El Dios de Jacob
¿Por qué se le llama a Dios así en las Sagradas Escrituras? La evidencia interna nos muestra grandes contrastes entre Jacob y Esaú. Jacob era definitivamente una persona egoísta y tramposa. ¿Por qué no llamar a Jehová “el Dios de Esaú”?
Aquí hay una lección muy valiosa. Dios no piensa ni actúa como los hacemos nosotros. Esta elección por parte de él es una manifestación de su gracia y su soberanía. El hombre nunca hará los méritos suficientes para que Dios cambie esas cualidades que lo hacen único.
El día de Jehová sobre Edom, Israel y las naciones
El día de Jehová sobre Edom y las naciones
En los versículos 15 y 16 se anuncia un nuevo tema: “el día de Jehová” contra todas las naciones. El versículo 15 puede dividirse en dos partes:
(1) 15a. Este “día de Jehová”, que “está cercano”, es un tiempo de juicio espantoso, está cercano en el tiempo, y se aplica a Edom, a las naciones que se levantan contra Edom y a todas las demás naciones. Abdías, siguiendo la tradición de Isaías 34, aplica “el día de Jehová” a Edom. Esta primera parte del versículo 15 introduce la segunda sección del libro: versículos 16-21.
(2) 15b.
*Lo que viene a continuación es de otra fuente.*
(** C2, as stated, fails: the loop runs from the last index of the observed
    list down to index 0, so of two waiting containers the one at index 0
    is visited last and its reason is the one emitted, not the reason of
    the container later in the observed list. *)
Lemma ComputePodStatus_later_container_loses :
  ~ later_container_wins pod_two_waiting.
Proof.
  intros H. specialize (H "CrashLoopBackOff" eq_refl).
  vm_compute in H. discriminate H.
Qed.

(** C2, amended: the scan visits the container states in the reverse of the
    observed order, from the last index down to index 0, and for a pod
    without deletion marker the emitted Reason is the reason set by the
    first container in observed order that sets one (the last such container
    the scan visits), or the reason held before the scan when no container
    sets one. *)
Theorem ComputePodStatus_reason_scan_order (pod : v1.Pod) :
  v1.DeletionTimestamp pod = None ->
  (forall st,
     scan (v1.ContainerStatuses (v1.Status pod))
          (length (v1.ContainerStatuses (v1.Status pod))) st
     = foldl scan_step st (reverse (v1.ContainerStatuses (v1.Status pod))))
  /\ lbapi.Reason (ComputePodStatus pod)
     = default (initial_reason pod)
         (head (omap container_reason (v1.ContainerStatuses (v1.Status pod)))).
Proof.
  intros Hdel. split.
  - intros st. apply scan_foldl_reverse.
  - by rewrite ComputePodStatus_Reason, Hdel.
Qed.

Lemma ComputePodStatus_reason_scan_order_witness :
  v1.DeletionTimestamp pod_two_waiting = None
  /\ lbapi.Reason (ComputePodStatus pod_two_waiting)
     = default (initial_reason pod_two_waiting)
         (head (omap container_reason
                  (v1.ContainerStatuses (v1.Status pod_two_waiting)))).
Proof.
  split; [reflexivity|].
  apply (ComputePodStatus_reason_scan_order pod_two_waiting). reflexivity.
Defined.

(** C3, as stated, fails: a deletion marker forces Ready to false, also on a
    pod that declares no container. *)
Lemma ComputePodStatus_zero_containers_not_ready :
  ~ (forall pod : v1.Pod,
       v1.Containers (v1.Spec pod) = [] ->
       lbapi.Ready (ComputePodStatus pod) = true).
Proof.
  intros H. specialize (H pod_empty_deleted eq_refl).
  vm_compute in H. discriminate H.
Qed.

(** C3, amended: for every pod that declares zero containers, Ready is true
    exactly when the pod carries no deletion marker and none of its observed
    container states is counted as ready.  ("Only when" has the side
    condition, met by every Go slice, that an int counts the observed
    states.) *)
Theorem ComputePodStatus_zero_containers (pod : v1.Pod) :
  v1.Containers (v1.Spec pod) = [] ->
  (v1.DeletionTimestamp pod = None ->
   Forall (fun c => counts_ready c = false) (v1.ContainerStatuses (v1.Status pod)) ->
   lbapi.Ready (ComputePodStatus pod) = true)
  /\ (len (v1.ContainerStatuses (v1.Status pod)) <= max_int ->
      lbapi.Ready (ComputePodStatus pod) = true ->
      v1.DeletionTimestamp pod = None
      /\ Forall (fun c => counts_ready c = false)
           (v1.ContainerStatuses (v1.Status pod))).
Proof.
  intros Hnil. rewrite ComputePodStatus_Ready, Hnil. split.
  - intros -> Hnone. rewrite foldr_scan_ready_none by done.
    by apply bool_decide_eq_true.
  - intros Hmax. rewrite foldr_scan_ready by (simpl readyContainers; lia).
    simpl readyContainers. rewrite <- count_ready_zero.
    destruct (v1.DeletionTimestamp pod); [discriminate|].
    rewrite bool_decide_eq_true. unfold len. simpl length.
    intros H. split; [done|lia].
Qed.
El profeta toma el principio básico del antiguo Israel y del sistema de justicia de Judá: “cualquiera que haga sufrir a otro, la misma injuria se le dará”. Este principio de retribución, que se cita muchas veces en el Antiguo Testamento, ahora está aplicado a Edom y a las demás naciones.
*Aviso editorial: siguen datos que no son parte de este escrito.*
(** X18.  While the rows of a query are open the adapter keeps its statement:
    after a successful [stmt.Query] a second [Query] is refused without any
    native call, and [stmt.Close] only notes that a close is pending and
    returns nil, without finalizing.  [rowsImpl.Close] then finalizes the
    statement; when no close is pending it resets the statement, and the
    rows are no longer open in both cases. *)
Theorem rows_keep_statement_open (args : list HostValue) (d : drv_stmt) (w : World)
    (d1 : drv_stmt) (w1 : World) :
  stmt_Query args d w = DRet None d1 w1 ->
  rowsRef d = false /\ rowsRef d1 = true /\
  (forall args2 w2,
     stmt_Query args2 d1 w2
       = DRet (Some (errors_New "Previously returned Rows still not closed")) d1 w2) /\
  (forall w2,
     stmt_Close d1 w2 = DRet None (set_pendingClose true d1) w2 /\
     forall w3,
       rows_Close (set_pendingClose true d1) w3
         = on_stmt Finalize (set_rowsRef false (set_pendingClose true d1)) w3) /\
  (pendingClose d1 = false ->
   forall w2, rows_Close d1 w2 = on_stmt Reset (set_rowsRef false d1) w2) /\
  (forall r d2 w2 w3, rows_Close d1 w2 = DRet r d2 w3 -> rowsRef d2 = false).
Proof.
  unfold stmt_Query. destruct (rowsRef d) eqn:Hr; [discriminate|].
  unfold stmt_bind, on_stmt.
  destruct (Bind_range 0 args (stmt_s d) w) as [[e|] s1 w0|]; try discriminate.
  intros H. injection H as <- <-.
  split; [reflexivity|]. split; [reflexivity|]. split; [|split; [|split]].
  - intros args2 w2. reflexivity.
  - intros w2. split; [reflexivity|]. intros w3. reflexivity.
  - cbn. intros Hp w2. unfold rows_Close. cbn. rewrite Hp. reflexivity.
  - intros r d2 w2 w3. unfold rows_Close, stmt_Close, on_stmt. cbn.
    destruct (pendingClose d);
      match goal with
      | |- match ?x with _ => _ end = _ -> _ => destruct x
      end; try discriminate; intros H; injection H as _ <- _; reflexivity.
Qed.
Esta declaración proverbial sirve de razón y como la base del juicio de Dios a Edom. Así como Edom participó activamente mientras Israel y Judá estaban siendo devastadas, así también será devastado el futuro. Esta segunda parte del versículo 15 es la conclusión de los versículos 1 a 14.
El versículo 16, que trata sobre el juicio de Dios a todas las naciones, puede dividirse en dos partes:
(1) 16a. “Beber” y comer eran parte del sello de las alianzas hechas entre las naciones antiguas. Probablemente Abdías se refiere a que Edom traicionó a Israel y a Judá, aun cuando había hecho un pacto con Israel en el monte Sion, sellándolo con bebida y comida durante los siglos XIX a. de J.C. y con Judá a inicios del siglo VI a. de J.C.. Pero Abdías extiende la referencia a todas las naciones, que también fueron aliadas de Israel y Judá durante su tiempo de aflicción. Siguiendo la metáfora frecuente en los profetas de “beber la copa de la ira de Jehová”, Abdías hace referencia probablemente a la destrucción de Jerusalén como parte del juicio de Dios sobre su pueblo que había pecado. Pero también es una amenaza para Edom y las demás naciones que serán juzgadas por Dios por su traición. Así el juicio proyectado sobre Edom llega a ser como un símbolo en los últimos tiempos del juicio de Dios para todas las naciones.
(2) 16b. Este juicio incluye a todas las naciones, todos beberán de la copa de la ira de Jehová. De este modo, el versículo 16 muestra que el juicio de Dios sobre los edomitas es uno de los aspectos del “día de Jehová”, que había llegado a su pueblo y que llegará a todas las naciones de la tierra, convirtiéndose así en un mensaje profético.
Los siguientes versículos amplían el oráculo de condenación sobre Edom y la salvación del “remanente” de Israel a través de conceptos teológicos opuestos: “monte Sion” y “Esaú”; “remanente” y “ningún remanente”.
Lecciones del castigo de Edom
1. Nadie que pretenda dañar al pueblo de Dios saldrá bien librado.
2. Los que están del lado de Dios serán protegidos y tienen esperanza de un día mejor.
3. Aunque parezca lo contrario, Dios tiene en sus manos los hilos de la historia y los maneja conforme a su soberanía.
4. La historia de la salvación es lineal (no cíclica) y se mueve inminentemente hacia un final.
5. Nos conviene llegar a formar parte del nuevo pueblo de Dios que es la iglesia.